Assignment: Please set down exactly the lines of the listing below from the line containing "eapply (wp_alloc_info old" through the line containing "destruct G3 as", both lines included, leaving out all other lines.

Material to process:
(** ** Exports *)

Lemma wp_load_export e s n b done s1 :
  filling set_md_exports [] s n b blank_export done s1 → zlen done < n →
  wp (load_export e (zlen done))
    (fun _ s2 => ∃ x, export_ok (md s) x ∧ filling set_md_exports [] s n b blank_export (done ++ [x]) s2) oks s1.
Proof.
  intros Hf Hd. pose proof (proj1 Hf) as Hok. apply wp_bind, wp_section_leb; [|done]. intros len q _ Hlen _.
  apply wp_bind, wp_CHECK_BUF; [|done]. intros Hp. apply wp_bind, wp_bytes_here; [lia|].
  apply wp_bind, wp_getm. destruct (existsb _ _); [by apply wp_kfail|].
  apply wp_bind. eapply wp_const_str_list_insert; [exact Hok| |done].
  intros node strs s2 D2 Hu M2 P2 Hok2 G2.
  assert (filling set_md_exports [] s n b blank_export done s2) as Hf2.
  { eapply filling_strings; [exact Hf|exact D2|done|exact G2]. }
  apply wp_bind, wp_skip. apply wp_bind, wp_CHECK_BUF; [|done]. intros Hp2. apply wp_bind, wp_read_byte; [lia|].
  apply wp_bind, wp_section_leb; [|done]. intros i q2 _ Hi _. apply wp_bind.
  eapply (wp_fill_new md_exports set_md_exports no_blocks); [reflexivity..|exact Hf2|exact Hd|reflexivity|done|].
  intros s3 _ Hf3. set (k := load_Z _ _ _) in *. apply wp_bind, wp_getm.
  assert (exported k (md s3) = exported k (md s)) as -> by (by destruct Hf3 as (_&_&strs3&->)).
  pose proof (proj1 Hf3) as Hok3. destruct (exported k (md s)) as [[m msg]|] eqn:Ek; [|by apply wp_kfail].
  destruct (Z.leb_spec m i); [by apply wp_kfail|]. apply wp_ret. eexists. split; [|exact Hf3].
  split; [done|]. exists m, msg. split; [done|cbn; lia].
Qed.

Lemma wp_load_export_section e s (Q : unit → loading → Prop) :
  oks s → md_exports (md s) = no_elems →
  (∀ c strs s2, oks s2 → grows s s2 → md s2 = set_md_strings strs (set_md_exports c (md s)) →
     loaded (export_ok (md s)) c → Q tt s2) →
  wp (load_export_section e) Q oks s.
Proof.
  intros Hok Hb HQ. apply wp_bind, wp_section_leb; [|done]. intros n q _ Hn _.
  eapply (wp_array_section md_exports set_md_exports no_blocks); [reflexivity|exact Hok|exact Hb|done|by vm_compute|lia| |].
  - intros b done s1 _ ??. by apply wp_load_export.
  - intros c strs s2 H2 H3 H4 _. by apply (HQ c strs).
Qed.

(** ** Segments *)

Lemma reads_check_table_index m i :
  m_import_table_count (md_imports m) + count (md_tables m) <= 1 →
  0 <= m_import_table_count (md_imports m) → 0 <= count (md_tables m) →
  reads m (check_table_index i)
    (fun _ => i = 0 ∧ m_import_table_count (md_imports m) + count (md_tables m) = 1).
Proof.
  intros H1' H2' H3'. do 2 apply reads_getm. destruct (Z.eqb_spec i 0) as [->|]; cbn [negb]; [|apply reads_fail].
  unfold uint32. rewrite wrap_small by lia.
  destruct (Z.leb_spec (m_import_table_count (md_imports m) + count (md_tables m)) 0); [apply reads_fail|].
  apply reads_ret. lia.
Qed.

Lemma reads_function_index m i :
  0 <= i → reads m (Sections.check_function_index i) (fun _ => 0 <= i < all_functions m).
Proof.
  intros Hi. apply reads_getm. destruct (Z.leb_spec (all_functions m) i); [apply reads_fail|by apply reads_ret].
Qed.

Lemma reads_func_indexes m e n :
  reads m (load_func_indexes e n) (fun l => zlen l = Z.of_nat n ∧ Forall (fun i => 0 <= i < all_functions m) l).
Proof.
  induction n as [|n IH]; cbn [load_func_indexes]; [by apply reads_ret|].
  eapply reads_bind; [apply reads_leb|]. intros i Hi. eapply reads_bind; [apply reads_function_index, Hi|].
  intros [] Hi'. eapply reads_bind; [exact IH|]. intros l [Hl HF]. apply reads_ret.
  split; [rewrite zlen_cons; lia|by constructor].
Qed.

Lemma init_offset i : init_ok VALUE_TYPE_I32 i → offset_ok i.
Proof. by destruct i. Qed.

Lemma wp_load_table_segment e s n b done s1 :
  filling set_md_table_segments [] s n b blank_segment done s1 → zlen done < n →
  m_import_table_count (md_imports (md s)) + count (md_tables (md s)) <= 1 →
  0 <= m_import_table_count (md_imports (md s)) → 0 <= count (md_tables (md s)) →
  wp (load_table_segment e (zlen done))
    (fun _ s2 => ∃ x, segment_ok (md s) x ∧ filling set_md_table_segments [] s n b blank_segment (done ++ [x]) s2) oks s1.
Proof.
  intros Hf Hd C1 C2 C3. pose proof (proj1 Hf) as Hok. destruct Hf as (_&G&strs&D).
  assert (filling set_md_table_segments [] s n b blank_segment done s1) as Hf by (split_and!; [done|done|by exists strs]).
  apply wp_bind, wp_getl. destruct (_ <=? _); [by apply wp_kfail|].
  apply wp_bind. eapply (wp_reads _ (fun i => i = 0 ∧ m_import_table_count (md_imports (md s)) + count (md_tables (md s)) = 1));
    [|exact Hok|].
  { eapply reads_bind; [apply reads_leb|]. intros i Hi.
    eapply reads_bind; [apply reads_check_table_index; by rewrite D|]. intros _ [-> Ht]. apply reads_ret.
    split; [done|]. by rewrite D in Ht. }
  intros ti p1 [-> Ht]. apply wp_bind, wp_load_init_expr; [|done]. intros off p2 Hoff%init_offset.
  apply wp_bind, wp_section_leb; [|done]. intros fc q _ Hfc _. set (s2 := goto _ _).
  assert (filling set_md_table_segments [] s n b blank_segment done s2) as Hf2 by exact Hf.
  destruct (Z.ltb_spec 0 (4 * fc)) as [Hpos|Hzero].
  - apply wp_bind. eapply wp_malloc_block; [exact Hok|lia| |done]. intros y a s3 B Hok3 G3.
    pose proof (filling_fresh _ _ _ _ _ _ _ _ _ _ _ _ Hf2 B Hok3 G3) as Hf3. apply wp_bind.
    eapply (wp_fill_new md_table_segments set_md_table_segments segment_blocks);
      [reflexivity..|exact Hf3|exact Hd|reflexivity|by intros z ->%list_elem_of_singleton; left|].
    intros s4 E4 Hf4. apply wp_bind.
    eapply (wp_alloc_info old y _ _ [y] s2); [apply B|exists None; unfold heap_of; rewrite E4; apply B
      |by eapply fresh_not_old, B|by left|apply Hf4| |].
    { destruct G3 as [K1 K2 K3]. constructor; unfold heap_of, mem_of in *; rewrite E4; done. }
    intros s5 L5 _ M5 P5 D5 Hok5 G5.
    match type of Hf4 with filling _ _ _ _ _ _ (_ ++ [?x]) _ => set (x0 := x) in * end.
    assert (filling set_md_table_segments [] s n b blank_segment (done ++ [x0]) s5) as Hf5.
    { eapply (filling_settle md_table_segments set_md_table_segments segment_blocks);
        [reflexivity| |by left|exact L5].
      destruct Hf4 as (_&_&D4). split_and!; [done|by eapply grows_trans; [apply Hf2|]|by rewrite D5]. }
    pose proof (proj1 Hf5) as Hok5'. apply wp_bind. eapply wp_reads; [apply reads_func_indexes|done|].
    intros l p3 [Hl HF]. 
    eapply (wp_fill_again md_table_segments set_md_table_segments segment_blocks);
      [reflexivity..|exact Hf5|exact Hd|done|by right|].
    intros s6 _ Hf6. eexists. split; [|exact Hf6]. split_and!; [done|done|done|]. cbn. split; [lia|].
    destruct Hf5 as (_&_&strs5&D5'). by rewrite D5' in HF.
  - eapply (wp_fill_new md_table_segments set_md_table_segments segment_blocks);
      [reflexivity..|exact Hf2|exact Hd|reflexivity|done|].
    intros s3 _ Hf3. eexists. split; [|exact Hf3]. split_and!; [done|done|done|]. cbn. lia.
Qed.

Lemma wp_load_table_segment_section e s (Q : unit → loading → Prop) :
  oks s → md_table_segments (md s) = no_elems →
  m_import_table_count (md_imports (md s)) + count (md_tables (md s)) <= 1 →
  0 <= m_import_table_count (md_imports (md s)) → 0 <= count (md_tables (md s)) →
  (∀ c strs s2, oks s2 → grows s s2 → md s2 = set_md_strings strs (set_md_table_segments c (md s)) →
     loaded (segment_ok (md s)) c → Q tt s2) →
  wp (load_table_segment_section e) Q oks s.
Proof.
  intros Hok Hb C1 C2 C3 HQ. apply wp_bind, wp_section_leb; [|done]. intros n q _ Hn _.
  eapply (wp_array_section md_table_segments set_md_table_segments segment_blocks);
    [reflexivity|exact Hok|exact Hb|done|by vm_compute|lia| |].
  - intros b done s1 _ ??. by apply wp_load_table_segment.
  - intros c strs s2 H2 H3 H4 _. by apply (HQ c strs).
Qed.

Lemma wp_load_data_segment e s n b done s1 :
  filling set_md_data_segments [] s n b None done s1 → zlen done < n →
  m_import_memory_count (md_imports (md s)) + count (md_memories (md s)) <= 1 →
  0 <= m_import_memory_count (md_imports (md s)) → 0 <= count (md_memories (md s)) →
  wp (load_data_segment e (zlen done))
    (fun _ s2 => ∃ x, data_ok (md s) x ∧ filling set_md_data_segments [] s n b None (done ++ [x]) s2) oks s1.
Proof.
  intros Hf Hd C1 C2 C3. pose proof (proj1 Hf) as Hok. destruct (proj2 Hf) as (_&strs&D).
  apply wp_bind, wp_section_leb; [|done]. intros mi q _ Hmi _. do 2 apply wp_bind, wp_getm.
  assert (m_import_memory_count (md_imports (md (goto q s1))) + count (md_memories (md (goto q s1)))
    = m_import_memory_count (md_imports (md s)) + count (md_memories (md s))) as -> by (cbn; by rewrite D).
  unfold uint32. rewrite wrap_small by lia.
  destruct (Z.leb_spec (m_import_memory_count (md_imports (md s)) + count (md_memories (md s))) mi); [by apply wp_kfail|].
  apply wp_bind, wp_load_init_expr; [|done]. intros off p2 Hoff%init_offset.
  apply wp_bind, wp_section_leb; [|done]. intros len q2 _ Hlen _. set (s2 := goto _ _).
  assert (filling set_md_data_segments [] s n b None done s2) as Hf2 by exact Hf.
  eapply (wp_take set_md_data_segments); [exact Hf2|by vm_compute| |by intros s3 [? ? ? ?]].
  intros y a s3 Hf3 T. apply wp_bind.
  eapply (wp_fill_taken md_data_segments set_md_data_segments data_blocks); [reflexivity..|exact Hf3|exact T|exact Hd|reflexivity|reflexivity|].
  intros s4 E4 Hf4. pose proof (proj1 Hf4) as Hok4. apply wp_bind, wp_CHECK_BUF; [|done]. intros Hp.
  eapply (wp_take set_md_data_segments); [exact Hf4|lia| |by intros s5 [? ? ? ?]].
  intros y2 a2 s5 Hf5 T2. pose proof (filling_bytes _ _ _ _ _ _ _ _ _ _ _ _ _ Hf5 T2) as Hf6.
  apply wp_bind. eapply (wp_fill_copy set_md_data_segments); [exact Hf6|exact T2|apply Hf4|lia|rewrite (tk_pos _ _ _ _ _ _ _ T2); lia|].
  intros s6 _ _ _ Hf7 _. apply wp_bind.
  eapply (wp_fill_again md_data_segments set_md_data_segments data_blocks); [reflexivity..|exact Hf7|exact Hd|done|by right|].
  intros s7 _ Hf8. apply wp_skip. eexists. split; [|exact Hf8]. eexists. split_and!; [done|cbn; lia|lia|done].
Qed.

Lemma wp_load_data_segment_section e s (Q : unit → loading → Prop) :
  oks s → md_data_segments (md s) = no_elems →
  m_import_memory_count (md_imports (md s)) + count (md_memories (md s)) <= 1 →
  0 <= m_import_memory_count (md_imports (md s)) → 0 <= count (md_memories (md s)) →
  (∀ c strs s2, oks s2 → grows s s2 → md s2 = set_md_strings strs (set_md_data_segments c (md s)) →
     loaded (data_ok (md s)) c → Q tt s2) →
  wp (load_data_segment_section e) Q oks s.
Proof.
  intros Hok Hb C1 C2 C3 HQ. apply wp_bind, wp_section_leb; [|done]. intros n q _ Hn _.
  eapply (wp_array_section md_data_segments set_md_data_segments data_blocks);
    [reflexivity|exact Hok|exact Hb|done|by vm_compute|lia| |].
  - intros b done s1 _ ??. by apply wp_load_data_segment.
  - intros c strs s2 H2 H3 H4 _. by apply (HQ c strs).
Qed.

Answer to this problem:
    eapply (wp_alloc_info old y _ _ [y] s2); [apply B|exists None; unfold heap_of; rewrite E4; apply B
      |by eapply fresh_not_old, B|by left|apply Hf4| |].
    { destruct G3 as [K1 K2 K3]. constructor; unfold heap_of, mem_of in *; rewrite E4; done. }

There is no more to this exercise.